Collected data —

++++++++

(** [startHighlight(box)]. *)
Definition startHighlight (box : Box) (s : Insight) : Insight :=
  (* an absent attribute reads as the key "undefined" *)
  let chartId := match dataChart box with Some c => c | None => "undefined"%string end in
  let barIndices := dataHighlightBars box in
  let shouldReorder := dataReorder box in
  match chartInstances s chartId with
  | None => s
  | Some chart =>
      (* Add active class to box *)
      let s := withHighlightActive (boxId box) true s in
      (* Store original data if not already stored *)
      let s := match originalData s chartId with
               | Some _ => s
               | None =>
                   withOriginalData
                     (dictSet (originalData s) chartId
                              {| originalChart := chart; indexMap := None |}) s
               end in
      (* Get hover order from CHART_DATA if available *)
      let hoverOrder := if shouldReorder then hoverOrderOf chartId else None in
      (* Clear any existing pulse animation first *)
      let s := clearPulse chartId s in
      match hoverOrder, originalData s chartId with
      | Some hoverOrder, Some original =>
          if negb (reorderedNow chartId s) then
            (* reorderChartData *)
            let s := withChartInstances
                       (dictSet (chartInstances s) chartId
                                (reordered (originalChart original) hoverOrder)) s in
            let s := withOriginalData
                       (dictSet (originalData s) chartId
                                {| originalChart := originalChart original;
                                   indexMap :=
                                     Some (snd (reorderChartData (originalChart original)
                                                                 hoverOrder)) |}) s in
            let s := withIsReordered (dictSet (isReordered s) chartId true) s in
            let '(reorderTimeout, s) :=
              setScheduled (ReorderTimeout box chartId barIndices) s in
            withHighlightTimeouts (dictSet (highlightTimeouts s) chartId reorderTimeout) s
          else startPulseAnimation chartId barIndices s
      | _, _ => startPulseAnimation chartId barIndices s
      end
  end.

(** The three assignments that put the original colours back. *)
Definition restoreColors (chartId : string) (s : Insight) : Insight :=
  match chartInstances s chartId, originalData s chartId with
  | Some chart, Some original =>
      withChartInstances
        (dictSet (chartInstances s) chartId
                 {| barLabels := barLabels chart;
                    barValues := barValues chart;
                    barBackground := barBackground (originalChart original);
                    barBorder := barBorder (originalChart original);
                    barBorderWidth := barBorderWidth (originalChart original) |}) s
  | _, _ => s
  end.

++++++++

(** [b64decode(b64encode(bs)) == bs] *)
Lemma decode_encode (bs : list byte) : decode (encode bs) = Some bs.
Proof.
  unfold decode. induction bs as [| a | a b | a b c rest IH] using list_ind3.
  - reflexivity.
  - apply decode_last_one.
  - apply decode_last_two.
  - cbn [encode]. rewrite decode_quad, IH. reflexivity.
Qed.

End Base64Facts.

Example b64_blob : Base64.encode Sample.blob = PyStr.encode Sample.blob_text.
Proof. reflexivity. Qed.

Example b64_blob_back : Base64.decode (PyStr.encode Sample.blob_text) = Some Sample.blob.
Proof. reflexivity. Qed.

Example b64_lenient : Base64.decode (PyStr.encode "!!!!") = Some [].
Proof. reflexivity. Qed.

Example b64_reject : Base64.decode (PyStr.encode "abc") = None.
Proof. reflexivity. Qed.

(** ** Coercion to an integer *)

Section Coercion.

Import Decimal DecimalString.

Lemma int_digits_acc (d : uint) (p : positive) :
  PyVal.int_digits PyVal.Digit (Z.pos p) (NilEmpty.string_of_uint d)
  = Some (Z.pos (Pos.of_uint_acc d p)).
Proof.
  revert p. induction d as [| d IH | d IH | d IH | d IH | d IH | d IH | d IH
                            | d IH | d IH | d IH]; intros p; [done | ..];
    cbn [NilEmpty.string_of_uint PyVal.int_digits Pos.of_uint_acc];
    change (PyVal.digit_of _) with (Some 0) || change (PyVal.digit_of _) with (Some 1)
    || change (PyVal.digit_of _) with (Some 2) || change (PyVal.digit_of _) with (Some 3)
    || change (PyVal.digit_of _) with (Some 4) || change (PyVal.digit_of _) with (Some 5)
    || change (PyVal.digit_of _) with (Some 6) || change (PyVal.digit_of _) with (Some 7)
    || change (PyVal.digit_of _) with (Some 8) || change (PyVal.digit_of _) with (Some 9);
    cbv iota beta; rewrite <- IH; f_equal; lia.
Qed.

++++++++

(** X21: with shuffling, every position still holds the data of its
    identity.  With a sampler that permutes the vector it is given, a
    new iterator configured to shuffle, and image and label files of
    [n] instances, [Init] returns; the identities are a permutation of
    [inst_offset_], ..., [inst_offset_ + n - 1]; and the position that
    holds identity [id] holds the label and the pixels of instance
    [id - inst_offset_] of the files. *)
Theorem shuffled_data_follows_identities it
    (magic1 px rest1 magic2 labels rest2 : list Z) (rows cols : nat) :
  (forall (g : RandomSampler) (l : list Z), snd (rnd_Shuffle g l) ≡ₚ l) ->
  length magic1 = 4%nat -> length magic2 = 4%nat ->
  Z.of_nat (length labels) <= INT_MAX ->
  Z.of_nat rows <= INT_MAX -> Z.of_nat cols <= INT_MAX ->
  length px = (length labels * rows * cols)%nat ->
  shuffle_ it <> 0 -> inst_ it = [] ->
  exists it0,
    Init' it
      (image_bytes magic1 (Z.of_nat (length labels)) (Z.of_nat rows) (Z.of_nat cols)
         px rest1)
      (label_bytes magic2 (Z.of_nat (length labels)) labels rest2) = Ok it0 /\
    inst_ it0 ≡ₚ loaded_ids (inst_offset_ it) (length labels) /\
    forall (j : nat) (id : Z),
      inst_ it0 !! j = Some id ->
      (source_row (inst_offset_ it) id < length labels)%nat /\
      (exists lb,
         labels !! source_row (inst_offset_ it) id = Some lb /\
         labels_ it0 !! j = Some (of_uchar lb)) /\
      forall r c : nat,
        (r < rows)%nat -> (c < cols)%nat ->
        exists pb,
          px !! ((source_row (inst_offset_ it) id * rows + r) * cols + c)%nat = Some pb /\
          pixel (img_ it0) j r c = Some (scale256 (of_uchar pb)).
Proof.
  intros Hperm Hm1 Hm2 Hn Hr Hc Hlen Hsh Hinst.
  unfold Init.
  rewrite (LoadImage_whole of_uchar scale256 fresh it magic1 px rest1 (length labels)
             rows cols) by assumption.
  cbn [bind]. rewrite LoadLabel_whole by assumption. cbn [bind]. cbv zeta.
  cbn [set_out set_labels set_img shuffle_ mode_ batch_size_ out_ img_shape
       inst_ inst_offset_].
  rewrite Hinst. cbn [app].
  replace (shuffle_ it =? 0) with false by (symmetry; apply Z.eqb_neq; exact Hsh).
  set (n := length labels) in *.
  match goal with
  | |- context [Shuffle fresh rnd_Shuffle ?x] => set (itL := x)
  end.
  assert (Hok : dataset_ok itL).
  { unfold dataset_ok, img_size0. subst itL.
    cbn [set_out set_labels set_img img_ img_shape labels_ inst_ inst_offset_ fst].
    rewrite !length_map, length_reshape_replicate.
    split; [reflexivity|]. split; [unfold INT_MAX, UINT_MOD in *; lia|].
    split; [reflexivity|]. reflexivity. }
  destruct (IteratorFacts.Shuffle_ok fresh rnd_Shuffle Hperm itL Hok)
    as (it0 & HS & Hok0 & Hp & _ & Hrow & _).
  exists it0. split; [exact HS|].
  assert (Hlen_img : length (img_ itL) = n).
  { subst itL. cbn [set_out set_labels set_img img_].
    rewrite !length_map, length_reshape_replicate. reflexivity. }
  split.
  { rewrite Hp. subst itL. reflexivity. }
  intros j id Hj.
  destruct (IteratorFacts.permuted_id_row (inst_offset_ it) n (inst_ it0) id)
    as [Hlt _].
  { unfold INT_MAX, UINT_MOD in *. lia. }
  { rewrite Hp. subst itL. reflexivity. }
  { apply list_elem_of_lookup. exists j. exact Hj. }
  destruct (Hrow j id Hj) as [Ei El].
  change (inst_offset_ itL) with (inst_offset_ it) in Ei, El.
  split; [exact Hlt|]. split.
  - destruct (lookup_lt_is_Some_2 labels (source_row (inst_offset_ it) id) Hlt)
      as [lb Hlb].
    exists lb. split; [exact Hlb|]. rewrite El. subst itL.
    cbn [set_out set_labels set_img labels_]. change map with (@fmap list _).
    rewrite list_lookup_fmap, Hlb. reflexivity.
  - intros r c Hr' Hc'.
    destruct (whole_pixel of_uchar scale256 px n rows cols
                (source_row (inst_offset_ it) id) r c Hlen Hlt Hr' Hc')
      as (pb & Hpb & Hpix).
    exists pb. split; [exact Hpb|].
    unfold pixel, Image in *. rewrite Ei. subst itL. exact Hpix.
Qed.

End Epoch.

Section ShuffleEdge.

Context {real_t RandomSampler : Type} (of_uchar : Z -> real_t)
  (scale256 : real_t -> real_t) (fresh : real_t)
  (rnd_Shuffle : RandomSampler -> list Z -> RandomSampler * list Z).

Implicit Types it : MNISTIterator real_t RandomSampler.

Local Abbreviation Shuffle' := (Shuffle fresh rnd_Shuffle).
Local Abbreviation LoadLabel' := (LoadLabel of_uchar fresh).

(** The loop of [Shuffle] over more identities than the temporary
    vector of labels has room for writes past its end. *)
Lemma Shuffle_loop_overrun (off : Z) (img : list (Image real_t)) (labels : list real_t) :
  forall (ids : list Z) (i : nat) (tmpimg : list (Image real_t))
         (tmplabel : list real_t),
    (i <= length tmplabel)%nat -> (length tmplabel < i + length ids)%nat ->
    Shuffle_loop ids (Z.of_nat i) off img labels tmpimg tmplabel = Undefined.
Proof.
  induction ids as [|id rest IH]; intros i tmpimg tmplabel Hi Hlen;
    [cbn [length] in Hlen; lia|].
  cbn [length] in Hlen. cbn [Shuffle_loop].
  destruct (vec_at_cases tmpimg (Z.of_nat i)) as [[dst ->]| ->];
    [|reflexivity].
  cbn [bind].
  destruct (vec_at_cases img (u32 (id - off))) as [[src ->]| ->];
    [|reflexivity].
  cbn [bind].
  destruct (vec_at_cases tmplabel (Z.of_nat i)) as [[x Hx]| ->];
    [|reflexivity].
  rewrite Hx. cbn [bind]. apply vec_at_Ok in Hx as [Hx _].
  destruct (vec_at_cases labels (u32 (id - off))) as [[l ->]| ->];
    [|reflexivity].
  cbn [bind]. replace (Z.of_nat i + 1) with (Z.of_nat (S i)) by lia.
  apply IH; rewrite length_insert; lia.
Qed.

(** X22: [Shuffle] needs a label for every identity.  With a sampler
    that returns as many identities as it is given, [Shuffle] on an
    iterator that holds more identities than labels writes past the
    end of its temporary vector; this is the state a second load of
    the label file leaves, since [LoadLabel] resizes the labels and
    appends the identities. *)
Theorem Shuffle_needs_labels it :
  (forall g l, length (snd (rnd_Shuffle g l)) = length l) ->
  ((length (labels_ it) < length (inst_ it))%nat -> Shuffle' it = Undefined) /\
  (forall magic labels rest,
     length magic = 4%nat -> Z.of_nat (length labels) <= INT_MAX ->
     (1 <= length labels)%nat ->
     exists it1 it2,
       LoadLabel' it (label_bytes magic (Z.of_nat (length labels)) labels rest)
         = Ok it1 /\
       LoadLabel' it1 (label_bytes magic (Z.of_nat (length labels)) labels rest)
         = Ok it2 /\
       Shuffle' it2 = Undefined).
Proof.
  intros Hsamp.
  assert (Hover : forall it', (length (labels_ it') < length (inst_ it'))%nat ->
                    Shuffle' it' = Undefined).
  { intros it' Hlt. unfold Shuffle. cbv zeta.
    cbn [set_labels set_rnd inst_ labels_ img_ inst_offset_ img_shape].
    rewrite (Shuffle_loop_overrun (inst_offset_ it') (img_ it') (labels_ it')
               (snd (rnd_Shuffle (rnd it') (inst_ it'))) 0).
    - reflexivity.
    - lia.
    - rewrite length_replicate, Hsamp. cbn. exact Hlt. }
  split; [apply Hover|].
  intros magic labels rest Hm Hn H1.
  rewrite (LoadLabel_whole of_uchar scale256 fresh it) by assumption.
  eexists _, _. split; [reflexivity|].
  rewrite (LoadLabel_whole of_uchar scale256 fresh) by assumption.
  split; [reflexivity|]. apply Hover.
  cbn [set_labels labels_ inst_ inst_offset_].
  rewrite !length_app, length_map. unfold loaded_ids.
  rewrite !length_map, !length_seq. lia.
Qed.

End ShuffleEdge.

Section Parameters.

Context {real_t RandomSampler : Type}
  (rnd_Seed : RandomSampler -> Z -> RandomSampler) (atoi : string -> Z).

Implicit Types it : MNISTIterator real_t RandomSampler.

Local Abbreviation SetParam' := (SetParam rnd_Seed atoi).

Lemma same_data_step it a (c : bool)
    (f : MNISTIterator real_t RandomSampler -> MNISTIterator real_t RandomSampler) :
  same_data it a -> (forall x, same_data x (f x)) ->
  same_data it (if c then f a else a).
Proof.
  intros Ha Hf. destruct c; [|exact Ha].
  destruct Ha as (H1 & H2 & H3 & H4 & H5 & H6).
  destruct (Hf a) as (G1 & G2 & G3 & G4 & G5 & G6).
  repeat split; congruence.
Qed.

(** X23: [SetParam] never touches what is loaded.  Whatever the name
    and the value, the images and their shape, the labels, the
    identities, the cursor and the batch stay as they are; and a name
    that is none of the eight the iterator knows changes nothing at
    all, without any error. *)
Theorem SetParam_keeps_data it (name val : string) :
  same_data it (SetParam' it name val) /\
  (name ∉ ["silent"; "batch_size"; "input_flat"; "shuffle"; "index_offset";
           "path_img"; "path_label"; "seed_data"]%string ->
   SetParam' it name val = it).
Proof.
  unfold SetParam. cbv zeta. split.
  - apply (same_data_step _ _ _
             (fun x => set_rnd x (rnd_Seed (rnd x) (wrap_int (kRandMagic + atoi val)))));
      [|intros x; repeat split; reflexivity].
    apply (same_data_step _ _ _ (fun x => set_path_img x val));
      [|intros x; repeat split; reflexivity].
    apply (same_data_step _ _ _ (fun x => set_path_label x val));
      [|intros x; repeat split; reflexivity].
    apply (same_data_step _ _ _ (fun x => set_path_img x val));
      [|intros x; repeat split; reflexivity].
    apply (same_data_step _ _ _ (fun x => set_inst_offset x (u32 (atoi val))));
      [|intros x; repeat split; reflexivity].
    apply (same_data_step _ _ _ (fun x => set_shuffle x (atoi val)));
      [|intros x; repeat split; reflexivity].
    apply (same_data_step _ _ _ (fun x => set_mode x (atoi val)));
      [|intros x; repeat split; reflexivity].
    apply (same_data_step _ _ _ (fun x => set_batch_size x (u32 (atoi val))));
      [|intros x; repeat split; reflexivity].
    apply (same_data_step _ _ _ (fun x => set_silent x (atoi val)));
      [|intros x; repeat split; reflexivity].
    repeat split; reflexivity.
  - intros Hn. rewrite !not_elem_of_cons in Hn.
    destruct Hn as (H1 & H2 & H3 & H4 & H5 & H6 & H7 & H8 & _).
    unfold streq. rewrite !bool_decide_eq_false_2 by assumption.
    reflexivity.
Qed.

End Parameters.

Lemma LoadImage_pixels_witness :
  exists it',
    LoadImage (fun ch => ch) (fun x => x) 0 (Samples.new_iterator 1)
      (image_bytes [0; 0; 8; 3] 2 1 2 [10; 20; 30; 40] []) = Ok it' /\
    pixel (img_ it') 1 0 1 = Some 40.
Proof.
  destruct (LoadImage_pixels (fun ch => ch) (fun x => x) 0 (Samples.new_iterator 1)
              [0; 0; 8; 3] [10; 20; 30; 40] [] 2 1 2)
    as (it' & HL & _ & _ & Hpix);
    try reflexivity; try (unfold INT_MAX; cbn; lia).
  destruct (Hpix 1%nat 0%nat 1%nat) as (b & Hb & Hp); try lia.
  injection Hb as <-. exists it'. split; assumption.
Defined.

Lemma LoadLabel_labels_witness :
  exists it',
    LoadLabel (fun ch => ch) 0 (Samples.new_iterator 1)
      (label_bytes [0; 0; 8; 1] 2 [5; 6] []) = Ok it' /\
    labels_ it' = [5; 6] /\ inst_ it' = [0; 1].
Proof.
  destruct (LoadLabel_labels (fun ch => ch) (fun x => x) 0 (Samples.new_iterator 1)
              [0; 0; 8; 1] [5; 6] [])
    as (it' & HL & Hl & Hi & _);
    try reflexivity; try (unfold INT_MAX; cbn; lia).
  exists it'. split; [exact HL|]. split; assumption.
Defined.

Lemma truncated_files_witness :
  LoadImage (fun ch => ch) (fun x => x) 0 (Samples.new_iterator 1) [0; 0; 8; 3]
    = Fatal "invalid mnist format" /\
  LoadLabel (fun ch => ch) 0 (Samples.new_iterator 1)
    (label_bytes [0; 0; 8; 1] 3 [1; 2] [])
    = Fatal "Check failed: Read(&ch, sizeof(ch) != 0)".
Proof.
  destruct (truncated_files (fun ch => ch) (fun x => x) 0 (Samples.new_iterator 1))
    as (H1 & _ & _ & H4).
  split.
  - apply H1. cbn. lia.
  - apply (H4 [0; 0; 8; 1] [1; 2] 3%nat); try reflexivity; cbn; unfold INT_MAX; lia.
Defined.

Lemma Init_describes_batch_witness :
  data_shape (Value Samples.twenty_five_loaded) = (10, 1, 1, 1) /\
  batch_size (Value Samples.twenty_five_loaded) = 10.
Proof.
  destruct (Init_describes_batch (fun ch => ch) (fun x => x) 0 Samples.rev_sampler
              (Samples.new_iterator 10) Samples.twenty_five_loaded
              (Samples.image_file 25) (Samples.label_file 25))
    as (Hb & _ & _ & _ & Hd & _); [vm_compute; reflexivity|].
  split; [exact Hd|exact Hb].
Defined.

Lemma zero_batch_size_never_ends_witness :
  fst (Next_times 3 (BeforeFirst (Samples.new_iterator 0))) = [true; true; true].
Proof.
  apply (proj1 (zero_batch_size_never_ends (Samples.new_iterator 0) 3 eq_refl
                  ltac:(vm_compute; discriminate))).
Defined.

++++++++

About this exercise —
Going through the data above, state how many lines include the word "writes"; only that number is needed.

Result of the exercise —
2